Alcuni prodotti importati saranno pure costati poco, ma hanno consumato parte delle ricchezze accumulate. Una delle ragioni della ripresa dell’inflazione può essere ricercata proprio dal fatto che alcune produzioni, in un mondo un po’ meno globalizzato, devono essere riportate in loco: per necessità o perché, coscientemente, si preferisce avvalersi di più soluzioni affidabili (e con meno sfruttamento della manodopera nei Paesi sottosviluppati). Non si tratta solo più d’immaginare un magazzino virtuale da predisporre per tutti i beni e i servizi considerati indispensabili in modo da prevenire qualsivoglia evento avverso. Se così fosse stato, saremmo un po’ meno in balia dei ricatti russi (e su questo fronte si riscopre il valore della politica, nella sua capacità di offrire soluzioni ai problemi).


La crisi? Soluzione… per rimandare la soluzione dei problemi

L’illusione che i problemi si risolvano solo creando deficit o con il mantenere elevati acquisti di titoli pubblici dalla BCE è difficile da perseguire nel lungo periodo e rischia di incancrenire ulteriormente i problemi (che tempismo l’Italia a scatenare una crisi di governo una decina di giorni dopo che, il 1° luglio, è stato ufficialmente sospeso il QE-Quantitative Easing!). Forse alcuni politici auspicano le crisi per evitare di dover rincorrere tutte le pretese elettorali: dai provvedimenti che avrebbero dovuto aiutare le classi più povere in un’ottica di welfare, al definitivo arenarsi del superbonus del 110%, già oggi in “saturazione di capienza”, e tante altre prebende.


Anche la riforma delle pensioni, da sempre invisa a Draghi che, diversamente da altri argomenti, non accetta di finanziarla con ulteriore deficit, può essere rinviata per non soddisfare pretese sproporzionate per le casse dell’Inps, lasciando così spazio alle rivendicazioni pre-elettorali, ma rinunciando nel contempo ad attuare proposte non onerose, con buona pace dell’equità distributiva e rallentando quel processo di rinnovamento che proprio la necessità di riorganizzare il tessuto produttivo richiederebbe.

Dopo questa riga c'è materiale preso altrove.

(* ===== verification/Bresenham.v ===== *)
(** * Bresenham's line algorithm ([src/bresenham.py], [bresenham_line])

    The loop state of the Python function is the record [state]
    ([x], [y], the decision parameter [p] and the [points] list it
    appends to).  The two [for] loops of the source are [step_x_major]
    (the [dx > dy] branch, lines 19-28) and [step_y_major] (the [else]
    branch, lines 34-43), each one iteration of its loop body.

    The main theorem, [bresenham_line_spec], shows that the incremental
    integer loop computes a closed form: the [k]-th pixel sits [k] steps
    along the driving axis and [minor_offset] steps along the other,
    where [minor_offset] is [k * dmin / dmax] rounded to nearest with
    ties away from the start.  Length, endpoints, closeness to the ideal
    segment and 8-connectivity follow from the closed form. *)

From Stdlib Require Import ZArith Lia List.
From S2P Require Import Prelude.
Import ListNotations.
Open Scope Z_scope.

Module Bresenham.

(** ** The model *)

Record state := mk_state { x : Z; y : Z; p : Z; points : list point }.

(** One iteration of the [dx > dy] loop (lines 19-28). *)
Definition step_x_major (dx dy x_step y_step : Z) (s : state) : state :=
  let pts := append (points s) (x s, y s) in
  if p s >=? 0
  then mk_state (x s + x_step) (y s + y_step) (p s + 2 * (dy - dx)) pts
  else mk_state (x s + x_step) (y s) (p s + 2 * dy) pts.

(** One iteration of the [else] loop (lines 34-43). *)
Definition step_y_major (dx dy x_step y_step : Z) (s : state) : state :=
  let pts := append (points s) (x s, y s) in
  if p s >=? 0
  then mk_state (x s + x_step) (y s + y_step) (p s + 2 * (dx - dy)) pts
  else mk_state (x s) (y s + y_step) (p s + 2 * dx) pts.

(** [bresenham_line(x1, y1, x2, y2)] (lines 4-45). *)
Definition bresenham_line (x1 y1 x2 y2 : Z) : list point :=
  let dx := Z.abs (x2 - x1) in
  let dy := Z.abs (y2 - y1) in
  let x_step := if x2 >? x1 then 1 else -1 in
  let y_step := if y2 >? y1 then 1 else -1 in
  if dx >? dy then
    points (for_range (Z.to_nat (dx + 1)) (step_x_major dx dy x_step y_step)
              (mk_state x1 y1 (2 * dy - dx) []))
  else
    points (for_range (Z.to_nat (dy + 1)) (step_y_major dx dy x_step y_step)
              (mk_state x1 y1 (2 * dx - dy) [])).

(** ** The closed form *)

(** Offset along the minor axis of the pixel [k] steps along the driving
    axis: [round(k * dmin / dmax)] with ties rounded up. *)
Definition minor_offset (dmax dmin k : Z) : Z := (2 * k * dmin + dmax) / (2 * dmax).

Definition bresenham_spec (x1 y1 x2 y2 : Z) : list point :=
  let dx := Z.abs (x2 - x1) in
  let dy := Z.abs (y2 - y1) in
  let x_step := if x2 >? x1 then 1 else -1 in
  let y_step := if y2 >? y1 then 1 else -1 in
  if dx >? dy then
    map (fun k => (x1 + x_step * k, y1 + y_step * minor_offset dx dy k))
        (zseq (Z.to_nat (dx + 1)))
  else
    map (fun k => (x1 + x_step * minor_offset dy dx k, y1 + y_step * k))
        (zseq (Z.to_nat (dy + 1))).

(** ** Lemmas on the closed form *)

Section MinorOffset.
Context (dmax dmin : Z) (Hmax : 0 < dmax) (Hmin : 0 <= dmin <= dmax).

(** The offset is the nearest integer to [k * dmin / dmax]. *)
Lemma minor_offset_bounds k :
  - dmax <= 2 * (k * dmin - minor_offset dmax dmin k * dmax) < dmax.
Proof using Hmax. unfold minor_offset. Z.div_mod_to_equations. nia. Qed.

(** The offset advances by one exactly when the decision parameter of
    the source is non-negative. *)
Lemma minor_offset_succ k :
  minor_offset dmax dmin (k + 1) =
    if 2 * dmin * (k + 1) - dmax * (2 * minor_offset dmax dmin k + 1) >=? 0
    then minor_offset dmax dmin k + 1 else minor_offset dmax dmin k.
Proof.
  pose proof (minor_offset_bounds k) as Hk.
  pose proof (minor_offset_bounds (k + 1)) as Hk1.
  destruct (Z.geb_spec (2 * dmin * (k + 1) - dmax * (2 * minor_offset dmax dmin k + 1)) 0);
    nia.
Qed.

Lemma minor_offset_step k :
  minor_offset dmax dmin (k + 1) = minor_offset dmax dmin k \/
  minor_offset dmax dmin (k + 1) = minor_offset dmax dmin k + 1.
Proof. rewrite minor_offset_succ. destruct (_ >=? 0); auto. Qed.

Lemma minor_offset_0 : minor_offset dmax dmin 0 = 0.
Proof. unfold minor_offset. rewrite Z.mul_0_r, Z.mul_0_l, Z.add_0_l.
       apply Z.div_small. lia. Qed.

Lemma minor_offset_last : minor_offset dmax dmin dmax = dmin.
Proof. pose proof (minor_offset_bounds dmax). nia. Qed.
End MinorOffset.

(** A zero-length driving axis has offset 0 (Rocq's [_ / 0 = 0]); the
    source only uses it at [k = 0]. *)
Lemma minor_offset_degenerate dmin k : minor_offset 0 dmin k = 0.
Proof. unfold minor_offset. rewrite Z.mul_0_r. apply Z.div_0_r. Qed.

(** ** The loop computes the closed form *)

Section XMajor.
Context (x1 y1 dx dy x_step y_step : Z) (Hdx : 0 < dx) (Hdy : 0 <= dy <= dx).

Definition x_major_pixel (k : Z) : point :=
  (x1 + x_step * k, y1 + y_step * minor_offset dx dy k).

(** The state after [n] iterations of the [dx > dy] loop. *)
Lemma x_major_loop n :
  for_range n (step_x_major dx dy x_step y_step) (mk_state x1 y1 (2 * dy - dx) []) =
  let k := Z.of_nat n in
  mk_state (x1 + x_step * k) (y1 + y_step * minor_offset dx dy k)
           (2 * dy * (k + 1) - dx * (2 * minor_offset dx dy k + 1))
           (map x_major_pixel (zseq n)).
Proof.
  induction n as [|n IH].
  - simpl. rewrite minor_offset_0 by lia. f_equal; lia.
  - rewrite for_range_S_r, IH, zseq_S, map_app. cbv zeta.
    unfold step_x_major, append; cbn [x y p points].
    replace (Z.of_nat (S n)) with (Z.of_nat n + 1) by lia.
    rewrite (minor_offset_succ dx dy Hdx Hdy (Z.of_nat n)).
    destruct (_ >=? 0); f_equal; lia.
Qed.
End XMajor.

Definition swap (q : point) : point := (snd q, fst q).

Definition swap_state (s : state) : state :=
  mk_state (y s) (x s) (p s) (map swap (points s)).

(** The [else] loop is the [dx > dy] loop with the axes exchanged. *)
Lemma step_y_major_swap dx dy x_step y_step s :
  step_y_major dx dy x_step y_step (swap_state s) =
  swap_state (step_x_major dy dx y_step x_step s).
Proof.
  unfold step_y_major, step_x_major, swap_state, append; cbn [x y p points].
  destruct (p s >=? 0); cbn [x y p points]; rewrite map_app; reflexivity.
Qed.

(** The loops compute the closed form (the proof behind the refinement
    theorem [bresenham_line_spec] below). *)
Lemma bresenham_line_closed_form x1 y1 x2 y2 :
  bresenham_line x1 y1 x2 y2 = bresenham_spec x1 y1 x2 y2.
Proof.
  unfold bresenham_line, bresenham_spec. cbv zeta.
  set (dx := Z.abs (x2 - x1)). set (dy := Z.abs (y2 - y1)).
  set (xs := if x2 >? x1 then 1 else -1). set (ys := if y2 >? y1 then 1 else -1).
  destruct (Z.gtb_spec dx dy) as [Hlt|Hge].
  - rewrite x_major_loop by lia. reflexivity.
  - destruct (Z.eq_dec dy 0) as [H0|H0].
    + assert (dx = 0) by lia. clearbody dx dy xs ys. subst dx dy. simpl.
      rewrite !Z.mul_0_r, !Z.add_0_r. reflexivity.
    + replace (mk_state x1 y1 (2 * dx - dy) [])
        with (swap_state (mk_state y1 x1 (2 * dx - dy) [])) by reflexivity.
      rewrite (for_range_commute swap_state _ _ (step_y_major_swap dx dy xs ys)).
      rewrite x_major_loop by lia. cbn [points swap_state].
      rewrite map_map. reflexivity.
Qed.


(** C1 (refinement). The integer decision-parameter loops of
    [bresenham_line] compute exactly the closed form [bresenham_spec]:
    pixel [k] is [k] steps along the driving axis and
    [round(k * dmin / dmax)] (ties away from the start) along the other. *)
Theorem bresenham_line_spec x1 y1 x2 y2 :
  bresenham_line x1 y1 x2 y2 = bresenham_spec x1 y1 x2 y2.
Proof. exact (bresenham_line_closed_form x1 y1 x2 y2). Qed.

(** ** Consequences of the closed form *)

(** The step direction chosen by the source times the distance is the
    signed difference, also when the two coordinates are equal. *)
Lemma step_times_abs a b : (if b >? a then 1 else -1) * Z.abs (b - a) = b - a.
Proof. destruct (Z.gtb_spec b a); lia. Qed.

Lemma step_cases a b : (if b >? a then 1 else -1) = 1 \/ (if b >? a then 1 else -1) = -1.
Proof. destruct (b >? a); auto. Qed.

#[local] Hint Rewrite step_times_abs : raster_simpl.

(** C2 (functional). The line has one pixel per unit step of the driving
    axis: [max(|dx|, |dy|) + 1] pixels. *)
Theorem bresenham_line_length x1 y1 x2 y2 :
  length (bresenham_line x1 y1 x2 y2) =
  Z.to_nat (Z.max (Z.abs (x2 - x1)) (Z.abs (y2 - y1)) + 1).
Proof.
  rewrite bresenham_line_closed_form. unfold bresenham_spec. cbv zeta.
  destruct (Z.gtb_spec (Z.abs (x2 - x1)) (Z.abs (y2 - y1)));
    rewrite length_map, length_zseq; lia.
Qed.

Lemma bresenham_first_last x1 y1 x2 y2 :
  hd (0, 0) (bresenham_line x1 y1 x2 y2) = (x1, y1) /\
  last (bresenham_line x1 y1 x2 y2) (0, 0) = (x2, y2).
Proof.
  rewrite bresenham_line_closed_form. unfold bresenham_spec. cbv zeta.
  pose proof (step_times_abs x1 x2). pose proof (step_times_abs y1 y2).
  destruct (Z.gtb_spec (Z.abs (x2 - x1)) (Z.abs (y2 - y1))) as [Hlt|Hge].
  - replace (Z.to_nat (Z.abs (x2 - x1) + 1)) with (S (Z.to_nat (Z.abs (x2 - x1)))) by lia.
    rewrite hd_map_zseq, last_map_zseq by lia.
    rewrite minor_offset_0, Z2Nat.id, minor_offset_last by lia.
    split; f_equal; lia.
  - replace (Z.to_nat (Z.abs (y2 - y1) + 1)) with (S (Z.to_nat (Z.abs (y2 - y1)))) by lia.
    rewrite hd_map_zseq, last_map_zseq by lia. rewrite Z2Nat.id by lia.
    destruct (Z.eq_dec (Z.abs (y2 - y1)) 0) as [E|E].
    + rewrite E, !minor_offset_degenerate. split; f_equal; lia.
    + rewrite minor_offset_0, minor_offset_last by lia. split; f_equal; lia.
Qed.

(** C3 (functional). The first pixel is the start point and the last pixel
    is the end point, for every pair of endpoints. *)
Theorem bresenham_line_endpoints x1 y1 x2 y2 :
  hd (0, 0) (bresenham_line x1 y1 x2 y2) = (x1, y1) /\
  last (bresenham_line x1 y1 x2 y2) (0, 0) = (x2, y2).
Proof. exact (bresenham_first_last x1 y1 x2 y2). Qed.

(** C4 (bounds). Every pixel lies within half a pixel of the ideal segment,
    measured across the driving axis: for the pixel [(a, b)],
    [|2 * ((b - y1) * (x2 - x1) - (a - x1) * (y2 - y1))| <= max(|dx|, |dy|)]. *)
Theorem bresenham_pixels_near_line x1 y1 x2 y2 a b :
  In (a, b) (bresenham_line x1 y1 x2 y2) ->
  Z.abs (2 * ((b - y1) * (x2 - x1) - (a - x1) * (y2 - y1)))
    <= Z.max (Z.abs (x2 - x1)) (Z.abs (y2 - y1)).
Proof.
  rewrite bresenham_line_closed_form. unfold bresenham_spec. cbv zeta.
  pose proof (step_times_abs x1 x2) as Ex. pose proof (step_times_abs y1 y2) as Ey.
  pose proof (step_cases x1 x2) as Sx. pose proof (step_cases y1 y2) as Sy.
  set (xs := if x2 >? x1 then 1 else -1) in *. set (ys := if y2 >? y1 then 1 else -1) in *.
  set (dx := Z.abs (x2 - x1)) in *. set (dy := Z.abs (y2 - y1)) in *.
  assert (0 <= dx /\ 0 <= dy) as [Hx0 Hy0] by lia.
  rewrite <- Ex, <- Ey. clearbody xs ys dx dy.
  destruct (Z.gtb_spec dx dy); rewrite in_map_iff;
    intros [k [Hk Hin]]; apply in_zseq in Hin; injection Hk as <- <-.
  - pose proof (minor_offset_bounds dx dy ltac:(lia) k).
    destruct Sx as [->| ->]; destruct Sy as [->| ->]; nia.
  - destruct (Z.eq_dec dy 0) as [E|E].
    + subst dy. assert (dx = 0) by lia. subst dx. rewrite minor_offset_degenerate. lia.
    + pose proof (minor_offset_bounds dy dx ltac:(lia) k).
      destruct Sx as [->| ->]; destruct Sy as [->| ->]; nia.
Qed.

(** One move of the walk along the line: the driving coordinate advances
    by its step, the other coordinate stays or advances by its step. *)
Definition line_move (x_major : bool) (x_step y_step : Z) (a b : point) : Prop :=
  if x_major then fst b = fst a + x_step /\ (snd b = snd a \/ snd b = snd a + y_step)
  else snd b = snd a + y_step /\ (fst b = fst a \/ fst b = fst a + x_step).

(** C5 (invariant). Consecutive pixels are 8-neighbours: the driving
    coordinate moves by exactly one step toward the end point and the other
    coordinate by zero or one step in its direction. *)
Theorem bresenham_line_connected x1 y1 x2 y2 :
  chain (line_move (Z.abs (x2 - x1) >? Z.abs (y2 - y1))
                   (if x2 >? x1 then 1 else -1) (if y2 >? y1 then 1 else -1))
        (bresenham_line x1 y1 x2 y2).
Proof.
  rewrite bresenham_line_closed_form. unfold bresenham_spec, line_move. cbv zeta.
  destruct (Z.gtb_spec (Z.abs (x2 - x1)) (Z.abs (y2 - y1)));
    apply chain_map_zseq; intros k Hk Hk'; cbn [fst snd].
  - destruct (minor_offset_step (Z.abs (x2 - x1)) (Z.abs (y2 - y1))
                ltac:(lia) ltac:(lia) k) as [E|E]; rewrite E; lia.
  - destruct (minor_offset_step (Z.abs (y2 - y1)) (Z.abs (x2 - x1))
                ltac:(lia) ltac:(lia) k) as [E|E]; rewrite E; lia.
Qed.

(** C6 (invariant). No two pixels share a driving-axis coordinate. *)
Theorem bresenham_driving_axis_distinct x1 y1 x2 y2 :
  NoDup (map (if Z.abs (x2 - x1) >? Z.abs (y2 - y1) then fst else snd)
             (bresenham_line x1 y1 x2 y2)).
Proof.
  rewrite bresenham_line_closed_form. unfold bresenham_spec. cbv zeta.
  pose proof (step_cases x1 x2) as Sx. pose proof (step_cases y1 y2) as Sy.
  set (xs := if x2 >? x1 then 1 else -1) in *. set (ys := if y2 >? y1 then 1 else -1) in *.
  clearbody xs ys.
  destruct (Z.abs (x2 - x1) >? Z.abs (y2 - y1)); rewrite map_map;
    apply NoDup_map_zseq; cbn [fst snd]; intros i j; lia.
Qed.

(** ** Witnesses on the demo inputs of [src/bresenham.py] *)

Lemma bresenham_pixels_near_line_witness :
  In (250, 325) (bresenham_line 100 300 400 350) /\
  Z.abs (2 * ((325 - 300) * (400 - 100) - (250 - 100) * (350 - 300)))
    <= Z.max (Z.abs (400 - 100)) (Z.abs (350 - 300)).
Proof.
  assert (H : In (250, 325) (bresenham_line 100 300 400 350))
    by (apply In_of_existsb; vm_compute; reflexivity).
  split; [exact H | exact (bresenham_pixels_near_line 100 300 400 350 250 325 H)].
Defined.

End Bresenham.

Un rinnovamento del sistema lavoro appare quanto mai necessario affinché il sistema riacquisti maggiore produttività, ma per ottenere questa finalità occorre, nel breve termine, una capacità di governo cui associare una dialettica tra i partiti e le forze sociali che improvvisamente si sono trovate davanti a responsabilità cui non erano preparati. La nostra società insegue miti e ideali sempre più condizionati dal mondo virtuale dei social che hanno avuto il merito di alimentare il pensiero critico e portare il dibattito a coinvolgere una moltitudine di persone, ma ha anche generato il substrato per la diffusione di fake news con la conseguenza di poter influenzare comportamenti e pensieri delle masse. In una fase dove i valori dell’Occidente sono messi in discussione occorre riportare la centralità dei dibattiti su tematiche in grado di illustrare i possibili scenari evolutivi in modo da riformulare e concentrare l’attenzione sugli effettivi asset che possono condizionare la difesa, prima ancora che lo sviluppo, della nostra società.